=== Record set ===
Record Options := mkOptions {
  frame_count : Z;
  frame_rate : Z;
  queue_depth : Z;
  simulate_loss_frame : Z;
  invalidate_delay_frames : Z;
  force_idr_frame : Z;
  reference_frames : Z;
  reference_invalidation_enabled : bool;
  intra_refresh_period : Z;
  intra_refresh_count : Z;
  single_slice_intra_refresh : bool;
  require_changing_source : bool;
  require_robustness : bool;
  unpaced : bool;
  codec : Codec;
  bitrate : Z;
  vbv_bits : Z;
  output_name : string;
  bitstream_path : string;
  reference_bitstream_path : string;
  split_mode : split;
  tuning : tuning_info }.
Definition default_options : Options :=
  mkOptions 600 60 1 0 2 0 0 true (-1) (-1) true false false false kHevc10 kDefaultBitrate kDefaultVbvBits "DP-2" "plank-identity-gbr.hevc" "" SplitAuto LowLatency.
Definition set_frame_count (v : Z) (o : Options) : Options :=
  mkOptions v (frame_rate o) (queue_depth o) (simulate_loss_frame o) (invalidate_delay_frames o) (force_idr_frame o) (reference_frames o) (reference_invalidation_enabled o) (intra_refresh_period o) (intra_refresh_count o) (single_slice_intra_refresh o) (require_changing_source o) (require_robustness o) (unpaced o) (codec o) (bitrate o) (vbv_bits o) (output_name o) (bitstream_path o) (reference_bitstream_path o) (split_mode o) (tuning o).
Definition set_frame_rate (v : Z) (o : Options) : Options :=
  mkOptions (frame_count o) v (queue_depth o) (simulate_loss_frame o) (invalidate_delay_frames o) (force_idr_frame o) (reference_frames o) (reference_invalidation_enabled o) (intra_refresh_period o) (intra_refresh_count o) (single_slice_intra_refresh o) (require_changing_source o) (require_robustness o) (unpaced o) (codec o) (bitrate o) (vbv_bits o) (output_name o) (bitstream_path o) (reference_bitstream_path o) (split_mode o) (tuning o).
Definition set_queue_depth (v : Z) (o : Options) : Options :=
  mkOptions (frame_count o) (frame_rate o) v (simulate_loss_frame o) (invalidate_delay_frames o) (force_idr_frame o) (reference_frames o) (reference_invalidation_enabled o) (intra_refresh_period o) (intra_refresh_count o) (single_slice_intra_refresh o) (require_changing_source o) (require_robustness o) (unpaced o) (codec o) (bitrate o) (vbv_bits o) (output_name o) (bitstream_path o) (reference_bitstream_path o) (split_mode o) (tuning o).
Definition set_simulate_loss_frame (v : Z) (o : Options) : Options :=
  mkOptions (frame_count o) (frame_rate o) (queue_depth o) v (invalidate_delay_frames o) (force_idr_frame o) (reference_frames o) (reference_invalidation_enabled o) (intra_refresh_period o) (intra_refresh_count o) (single_slice_intra_refresh o) (require_changing_source o) (require_robustness o) (unpaced o) (codec o) (bitrate o) (vbv_bits o) (output_name o) (bitstream_path o) (reference_bitstream_path o) (split_mode o) (tuning o).
Definition set_invalidate_delay_frames (v : Z) (o : Options) : Options :=
  mkOptions (frame_count o) (frame_rate o) (queue_depth o) (simulate_loss_frame o) v (force_idr_frame o) (reference_frames o) (reference_invalidation_enabled o) (intra_refresh_period o) (intra_refresh_count o) (single_slice_intra_refresh o) (require_changing_source o) (require_robustness o) (unpaced o) (codec o) (bitrate o) (vbv_bits o) (output_name o) (bitstream_path o) (reference_bitstream_path o) (split_mode o) (tuning o).
Definition set_force_idr_frame (v : Z) (o : Options) : Options :=
  mkOptions (frame_count o) (frame_rate o) (queue_depth o) (simulate_loss_frame o) (invalidate_delay_frames o) v (reference_frames o) (reference_invalidation_enabled o) (intra_refresh_period o) (intra_refresh_count o) (single_slice_intra_refresh o) (require_changing_source o) (require_robustness o) (unpaced o) (codec o) (bitrate o) (vbv_bits o) (output_name o) (bitstream_path o) (reference_bitstream_path o) (split_mode o) (tuning o).
Definition set_reference_frames (v : Z) (o : Options) : Options :=
  mkOptions (frame_count o) (frame_rate o) (queue_depth o) (simulate_loss_frame o) (invalidate_delay_frames o) (force_idr_frame o) v (reference_invalidation_enabled o) (intra_refresh_period o) (intra_refresh_count o) (single_slice_intra_refresh o) (require_changing_source o) (require_robustness o) (unpaced o) (codec o) (bitrate o) (vbv_bits o) (output_name o) (bitstream_path o) (reference_bitstream_path o) (split_mode o) (tuning o).
Definition set_reference_invalidation_enabled (v : bool) (o : Options) : Options :=
  mkOptions (frame_count o) (frame_rate o) (queue_depth o) (simulate_loss_frame o) (invalidate_delay_frames o) (force_idr_frame o) (reference_frames o) v (intra_refresh_period o) (intra_refresh_count o) (single_slice_intra_refresh o) (require_changing_source o) (require_robustness o) (unpaced o) (codec o) (bitrate o) (vbv_bits o) (output_name o) (bitstream_path o) (reference_bitstream_path o) (split_mode o) (tuning o).
Definition set_intra_refresh_period (v : Z) (o : Options) : Options :=
  mkOptions (frame_count o) (frame_rate o) (queue_depth o) (simulate_loss_frame o) (invalidate_delay_frames o) (force_idr_frame o) (reference_frames o) (reference_invalidation_enabled o) v (intra_refresh_count o) (single_slice_intra_refresh o) (require_changing_source o) (require_robustness o) (unpaced o) (codec o) (bitrate o) (vbv_bits o) (output_name o) (bitstream_path o) (reference_bitstream_path o) (split_mode o) (tuning o).
Definition set_intra_refresh_count (v : Z) (o : Options) : Options :=
  mkOptions (frame_count o) (frame_rate o) (queue_depth o) (simulate_loss_frame o) (invalidate_delay_frames o) (force_idr_frame o) (reference_frames o) (reference_invalidation_enabled o) (intra_refresh_period o) v (single_slice_intra_refresh o) (require_changing_source o) (require_robustness o) (unpaced o) (codec o) (bitrate o) (vbv_bits o) (output_name o) (bitstream_path o) (reference_bitstream_path o) (split_mode o) (tuning o).
Definition set_single_slice_intra_refresh (v : bool) (o : Options) : Options :=
  mkOptions (frame_count o) (frame_rate o) (queue_depth o) (simulate_loss_frame o) (invalidate_delay_frames o) (force_idr_frame o) (reference_frames o) (reference_invalidation_enabled o) (intra_refresh_period o) (intra_refresh_count o) v (require_changing_source o) (require_robustness o) (unpaced o) (codec o) (bitrate o) (vbv_bits o) (output_name o) (bitstream_path o) (reference_bitstream_path o) (split_mode o) (tuning o).
Definition set_require_changing_source (v : bool) (o : Options) : Options :=
  mkOptions (frame_count o) (frame_rate o) (queue_depth o) (simulate_loss_frame o) (invalidate_delay_frames o) (force_idr_frame o) (reference_frames o) (reference_invalidation_enabled o) (intra_refresh_period o) (intra_refresh_count o) (single_slice_intra_refresh o) v (require_robustness o) (unpaced o) (codec o) (bitrate o) (vbv_bits o) (output_name o) (bitstream_path o) (reference_bitstream_path o) (split_mode o) (tuning o).
Definition set_require_robustness (v : bool) (o : Options) : Options :=
  mkOptions (frame_count o) (frame_rate o) (queue_depth o) (simulate_loss_frame o) (invalidate_delay_frames o) (force_idr_frame o) (reference_frames o) (reference_invalidation_enabled o) (intra_refresh_period o) (intra_refresh_count o) (single_slice_intra_refresh o) (require_changing_source o) v (unpaced o) (codec o) (bitrate o) (vbv_bits o) (output_name o) (bitstream_path o) (reference_bitstream_path o) (split_mode o) (tuning o).
Definition set_unpaced (v : bool) (o : Options) : Options :=
  mkOptions (frame_count o) (frame_rate o) (queue_depth o) (simulate_loss_frame o) (invalidate_delay_frames o) (force_idr_frame o) (reference_frames o) (reference_invalidation_enabled o) (intra_refresh_period o) (intra_refresh_count o) (single_slice_intra_refresh o) (require_changing_source o) (require_robustness o) v (codec o) (bitrate o) (vbv_bits o) (output_name o) (bitstream_path o) (reference_bitstream_path o) (split_mode o) (tuning o).
Definition set_codec (v : Codec) (o : Options) : Options :=
  mkOptions (frame_count o) (frame_rate o) (queue_depth o) (simulate_loss_frame o) (invalidate_delay_frames o) (force_idr_frame o) (reference_frames o) (reference_invalidation_enabled o) (intra_refresh_period o) (intra_refresh_count o) (single_slice_intra_refresh o) (require_changing_source o) (require_robustness o) (unpaced o) v (bitrate o) (vbv_bits o) (output_name o) (bitstream_path o) (reference_bitstream_path o) (split_mode o) (tuning o).
Definition set_bitrate (v : Z) (o : Options) : Options :=
  mkOptions (frame_count o) (frame_rate o) (queue_depth o) (simulate_loss_frame o) (invalidate_delay_frames o) (force_idr_frame o) (reference_frames o) (reference_invalidation_enabled o) (intra_refresh_period o) (intra_refresh_count o) (single_slice_intra_refresh o) (require_changing_source o) (require_robustness o) (unpaced o) (codec o) v (vbv_bits o) (output_name o) (bitstream_path o) (reference_bitstream_path o) (split_mode o) (tuning o).
Definition set_vbv_bits (v : Z) (o : Options) : Options :=
  mkOptions (frame_count o) (frame_rate o) (queue_depth o) (simulate_loss_frame o) (invalidate_delay_frames o) (force_idr_frame o) (reference_frames o) (reference_invalidation_enabled o) (intra_refresh_period o) (intra_refresh_count o) (single_slice_intra_refresh o) (require_changing_source o) (require_robustness o) (unpaced o) (codec o) (bitrate o) v (output_name o) (bitstream_path o) (reference_bitstream_path o) (split_mode o) (tuning o).
Definition set_output_name (v : string) (o : Options) : Options :=
  mkOptions (frame_count o) (frame_rate o) (queue_depth o) (simulate_loss_frame o) (invalidate_delay_frames o) (force_idr_frame o) (reference_frames o) (reference_invalidation_enabled o) (intra_refresh_period o) (intra_refresh_count o) (single_slice_intra_refresh o) (require_changing_source o) (require_robustness o) (unpaced o) (codec o) (bitrate o) (vbv_bits o) v (bitstream_path o) (reference_bitstream_path o) (split_mode o) (tuning o).
Definition set_bitstream_path (v : string) (o : Options) : Options :=
  mkOptions (frame_count o) (frame_rate o) (queue_depth o) (simulate_loss_frame o) (invalidate_delay_frames o) (force_idr_frame o) (reference_frames o) (reference_invalidation_enabled o) (intra_refresh_period o) (intra_refresh_count o) (single_slice_intra_refresh o) (require_changing_source o) (require_robustness o) (unpaced o) (codec o) (bitrate o) (vbv_bits o) (output_name o) v (reference_bitstream_path o) (split_mode o) (tuning o).
Definition set_reference_bitstream_path (v : string) (o : Options) : Options :=
  mkOptions (frame_count o) (frame_rate o) (queue_depth o) (simulate_loss_frame o) (invalidate_delay_frames o) (force_idr_frame o) (reference_frames o) (reference_invalidation_enabled o) (intra_refresh_period o) (intra_refresh_count o) (single_slice_intra_refresh o) (require_changing_source o) (require_robustness o) (unpaced o) (codec o) (bitrate o) (vbv_bits o) (output_name o) (bitstream_path o) v (split_mode o) (tuning o).
Definition set_split_mode (v : split) (o : Options) : Options :=
  mkOptions (frame_count o) (frame_rate o) (queue_depth o) (simulate_loss_frame o) (invalidate_delay_frames o) (force_idr_frame o) (reference_frames o) (reference_invalidation_enabled o) (intra_refresh_period o) (intra_refresh_count o) (single_slice_intra_refresh o) (require_changing_source o) (require_robustness o) (unpaced o) (codec o) (bitrate o) (vbv_bits o) (output_name o) (bitstream_path o) (reference_bitstream_path o) v (tuning o).
Definition set_tuning (v : tuning_info) (o : Options) : Options :=
  mkOptions (frame_count o) (frame_rate o) (queue_depth o) (simulate_loss_frame o) (invalidate_delay_frames o) (force_idr_frame o) (reference_frames o) (reference_invalidation_enabled o) (intra_refresh_period o) (intra_refresh_count o) (single_slice_intra_refresh o) (require_changing_source o) (require_robustness o) (unpaced o) (codec o) (bitrate o) (vbv_bits o) (output_name o) (bitstream_path o) (reference_bitstream_path o) (split_mode o) v.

=== What the task requires ===
For this exercise, repeat exactly the lines of the data above from the one with "split_mode : split;" down to the one with "Definition set_frame_rate (v", both end lines included.

=== Solution to the exercise ===
  split_mode : split;
  tuning : tuning_info }.
Definition default_options : Options :=
  mkOptions 600 60 1 0 2 0 0 true (-1) (-1) true false false false kHevc10 kDefaultBitrate kDefaultVbvBits "DP-2" "plank-identity-gbr.hevc" "" SplitAuto LowLatency.
Definition set_frame_count (v : Z) (o : Options) : Options :=
  mkOptions v (frame_rate o) (queue_depth o) (simulate_loss_frame o) (invalidate_delay_frames o) (force_idr_frame o) (reference_frames o) (reference_invalidation_enabled o) (intra_refresh_period o) (intra_refresh_count o) (single_slice_intra_refresh o) (require_changing_source o) (require_robustness o) (unpaced o) (codec o) (bitrate o) (vbv_bits o) (output_name o) (bitstream_path o) (reference_bitstream_path o) (split_mode o) (tuning o).
Definition set_frame_rate (v : Z) (o : Options) : Options :=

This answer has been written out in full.